Record extracts:
****************************************

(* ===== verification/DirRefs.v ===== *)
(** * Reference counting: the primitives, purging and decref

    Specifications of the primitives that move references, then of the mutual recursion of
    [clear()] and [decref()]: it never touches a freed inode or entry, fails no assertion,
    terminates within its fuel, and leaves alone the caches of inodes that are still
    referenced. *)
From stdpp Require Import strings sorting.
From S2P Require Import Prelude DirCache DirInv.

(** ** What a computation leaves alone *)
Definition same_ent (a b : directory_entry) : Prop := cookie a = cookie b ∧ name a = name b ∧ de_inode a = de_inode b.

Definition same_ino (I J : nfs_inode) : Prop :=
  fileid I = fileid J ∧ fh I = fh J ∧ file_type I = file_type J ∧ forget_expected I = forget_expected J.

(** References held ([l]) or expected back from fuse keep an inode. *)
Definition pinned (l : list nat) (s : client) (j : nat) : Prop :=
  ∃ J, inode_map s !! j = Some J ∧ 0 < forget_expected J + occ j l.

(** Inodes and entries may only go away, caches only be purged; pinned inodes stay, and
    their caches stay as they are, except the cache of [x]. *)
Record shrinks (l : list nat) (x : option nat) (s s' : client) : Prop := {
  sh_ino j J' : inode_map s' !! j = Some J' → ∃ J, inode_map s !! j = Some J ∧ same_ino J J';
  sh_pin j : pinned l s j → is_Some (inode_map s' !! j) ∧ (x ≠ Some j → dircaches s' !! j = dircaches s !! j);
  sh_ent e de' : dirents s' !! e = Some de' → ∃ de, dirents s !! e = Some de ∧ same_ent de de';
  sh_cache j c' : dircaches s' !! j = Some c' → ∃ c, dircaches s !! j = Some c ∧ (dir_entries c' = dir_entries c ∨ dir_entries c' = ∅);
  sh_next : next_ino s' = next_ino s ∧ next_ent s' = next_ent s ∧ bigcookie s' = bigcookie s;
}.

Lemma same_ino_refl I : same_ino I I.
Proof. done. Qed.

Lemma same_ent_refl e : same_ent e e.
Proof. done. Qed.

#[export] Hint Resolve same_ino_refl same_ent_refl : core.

****************************************

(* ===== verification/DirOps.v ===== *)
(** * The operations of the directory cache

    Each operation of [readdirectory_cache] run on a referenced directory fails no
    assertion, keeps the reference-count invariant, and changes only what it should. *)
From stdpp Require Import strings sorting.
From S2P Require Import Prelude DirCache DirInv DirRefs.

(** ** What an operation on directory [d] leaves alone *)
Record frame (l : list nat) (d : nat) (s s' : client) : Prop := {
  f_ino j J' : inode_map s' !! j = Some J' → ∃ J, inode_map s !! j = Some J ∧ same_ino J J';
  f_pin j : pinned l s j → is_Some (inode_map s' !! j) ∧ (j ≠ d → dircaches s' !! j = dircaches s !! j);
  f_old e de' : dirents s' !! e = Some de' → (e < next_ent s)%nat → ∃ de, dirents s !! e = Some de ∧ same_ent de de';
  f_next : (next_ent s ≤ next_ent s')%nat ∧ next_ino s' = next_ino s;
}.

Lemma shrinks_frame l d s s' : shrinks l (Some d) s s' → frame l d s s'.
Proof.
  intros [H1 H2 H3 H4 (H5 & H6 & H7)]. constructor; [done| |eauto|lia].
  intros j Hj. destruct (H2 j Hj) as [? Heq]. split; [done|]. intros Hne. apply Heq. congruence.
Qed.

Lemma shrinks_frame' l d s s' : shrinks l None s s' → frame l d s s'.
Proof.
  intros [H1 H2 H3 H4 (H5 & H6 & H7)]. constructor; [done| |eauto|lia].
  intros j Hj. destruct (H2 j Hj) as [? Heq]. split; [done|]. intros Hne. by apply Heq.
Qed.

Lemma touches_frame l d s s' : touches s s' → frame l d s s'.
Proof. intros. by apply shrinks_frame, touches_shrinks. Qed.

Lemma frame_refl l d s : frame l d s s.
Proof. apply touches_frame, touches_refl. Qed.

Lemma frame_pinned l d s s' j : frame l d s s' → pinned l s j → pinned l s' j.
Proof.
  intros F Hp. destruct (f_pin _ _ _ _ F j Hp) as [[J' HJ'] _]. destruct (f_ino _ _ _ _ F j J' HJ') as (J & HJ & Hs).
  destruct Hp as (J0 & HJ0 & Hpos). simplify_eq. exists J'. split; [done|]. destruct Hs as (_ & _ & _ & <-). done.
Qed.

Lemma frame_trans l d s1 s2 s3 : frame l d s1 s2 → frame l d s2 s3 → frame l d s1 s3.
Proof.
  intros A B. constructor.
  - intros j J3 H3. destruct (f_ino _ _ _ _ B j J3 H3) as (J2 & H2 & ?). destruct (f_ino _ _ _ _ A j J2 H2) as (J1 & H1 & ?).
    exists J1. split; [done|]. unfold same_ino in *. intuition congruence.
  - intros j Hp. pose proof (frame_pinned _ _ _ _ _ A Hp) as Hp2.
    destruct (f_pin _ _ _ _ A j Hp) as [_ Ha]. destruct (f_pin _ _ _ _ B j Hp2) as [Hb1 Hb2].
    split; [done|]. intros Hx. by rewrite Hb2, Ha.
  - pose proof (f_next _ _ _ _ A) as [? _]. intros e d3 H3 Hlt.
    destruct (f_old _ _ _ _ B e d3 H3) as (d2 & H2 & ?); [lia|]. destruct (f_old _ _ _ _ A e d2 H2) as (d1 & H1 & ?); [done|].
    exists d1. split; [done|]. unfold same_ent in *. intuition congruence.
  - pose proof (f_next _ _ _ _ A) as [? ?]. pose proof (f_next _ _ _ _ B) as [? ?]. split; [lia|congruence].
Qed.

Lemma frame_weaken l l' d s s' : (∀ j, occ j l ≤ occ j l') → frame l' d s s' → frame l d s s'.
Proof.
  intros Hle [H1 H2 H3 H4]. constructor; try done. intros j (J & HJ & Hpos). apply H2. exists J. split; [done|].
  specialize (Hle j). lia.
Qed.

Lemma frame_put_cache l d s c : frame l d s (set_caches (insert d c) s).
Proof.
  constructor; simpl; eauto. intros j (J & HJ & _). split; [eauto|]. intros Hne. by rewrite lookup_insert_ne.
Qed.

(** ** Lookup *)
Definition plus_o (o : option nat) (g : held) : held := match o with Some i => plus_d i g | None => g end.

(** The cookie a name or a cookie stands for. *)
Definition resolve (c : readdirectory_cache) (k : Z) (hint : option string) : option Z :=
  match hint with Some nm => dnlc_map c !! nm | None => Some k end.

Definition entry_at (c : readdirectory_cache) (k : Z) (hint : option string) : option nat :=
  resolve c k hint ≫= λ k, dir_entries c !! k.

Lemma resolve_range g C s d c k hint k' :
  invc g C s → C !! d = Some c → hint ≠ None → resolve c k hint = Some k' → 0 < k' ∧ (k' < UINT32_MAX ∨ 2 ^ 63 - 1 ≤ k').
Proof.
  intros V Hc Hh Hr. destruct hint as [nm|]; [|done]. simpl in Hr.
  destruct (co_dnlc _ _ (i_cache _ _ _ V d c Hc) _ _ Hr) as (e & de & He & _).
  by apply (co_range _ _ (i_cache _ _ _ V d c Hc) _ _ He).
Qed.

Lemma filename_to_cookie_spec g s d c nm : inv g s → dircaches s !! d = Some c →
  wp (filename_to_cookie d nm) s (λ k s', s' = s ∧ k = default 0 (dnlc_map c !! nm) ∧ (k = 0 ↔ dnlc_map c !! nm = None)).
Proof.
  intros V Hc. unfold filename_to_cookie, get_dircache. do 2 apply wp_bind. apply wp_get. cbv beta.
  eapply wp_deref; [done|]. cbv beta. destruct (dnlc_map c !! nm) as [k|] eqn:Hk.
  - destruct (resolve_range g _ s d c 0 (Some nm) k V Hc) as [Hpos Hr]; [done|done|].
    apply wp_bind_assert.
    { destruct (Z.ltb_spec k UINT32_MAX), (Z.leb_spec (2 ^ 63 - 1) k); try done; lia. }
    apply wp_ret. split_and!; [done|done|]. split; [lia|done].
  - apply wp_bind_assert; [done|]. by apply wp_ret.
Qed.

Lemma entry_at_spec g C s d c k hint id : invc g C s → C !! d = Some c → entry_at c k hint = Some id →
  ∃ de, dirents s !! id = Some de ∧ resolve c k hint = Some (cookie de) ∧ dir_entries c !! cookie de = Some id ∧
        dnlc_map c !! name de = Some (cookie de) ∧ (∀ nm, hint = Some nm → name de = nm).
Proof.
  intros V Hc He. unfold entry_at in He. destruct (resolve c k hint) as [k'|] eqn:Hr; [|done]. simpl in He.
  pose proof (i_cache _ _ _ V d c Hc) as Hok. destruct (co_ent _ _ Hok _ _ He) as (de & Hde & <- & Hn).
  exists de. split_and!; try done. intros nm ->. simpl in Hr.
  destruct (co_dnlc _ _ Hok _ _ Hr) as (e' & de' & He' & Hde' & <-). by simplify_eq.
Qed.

****************************************

Required work: Beginning with the line containing "(* ===== verification/DirRefs.v ===== *)" and ending with the line containing "referenced. *)", extract those lines exactly from the listing above, and only those.

Exercise answer:
(* ===== verification/DirRefs.v ===== *)
(** * Reference counting: the primitives, purging and decref

    Specifications of the primitives that move references, then of the mutual recursion of
    [clear()] and [decref()]: it never touches a freed inode or entry, fails no assertion,
    terminates within its fuel, and leaves alone the caches of inodes that are still
    referenced. *)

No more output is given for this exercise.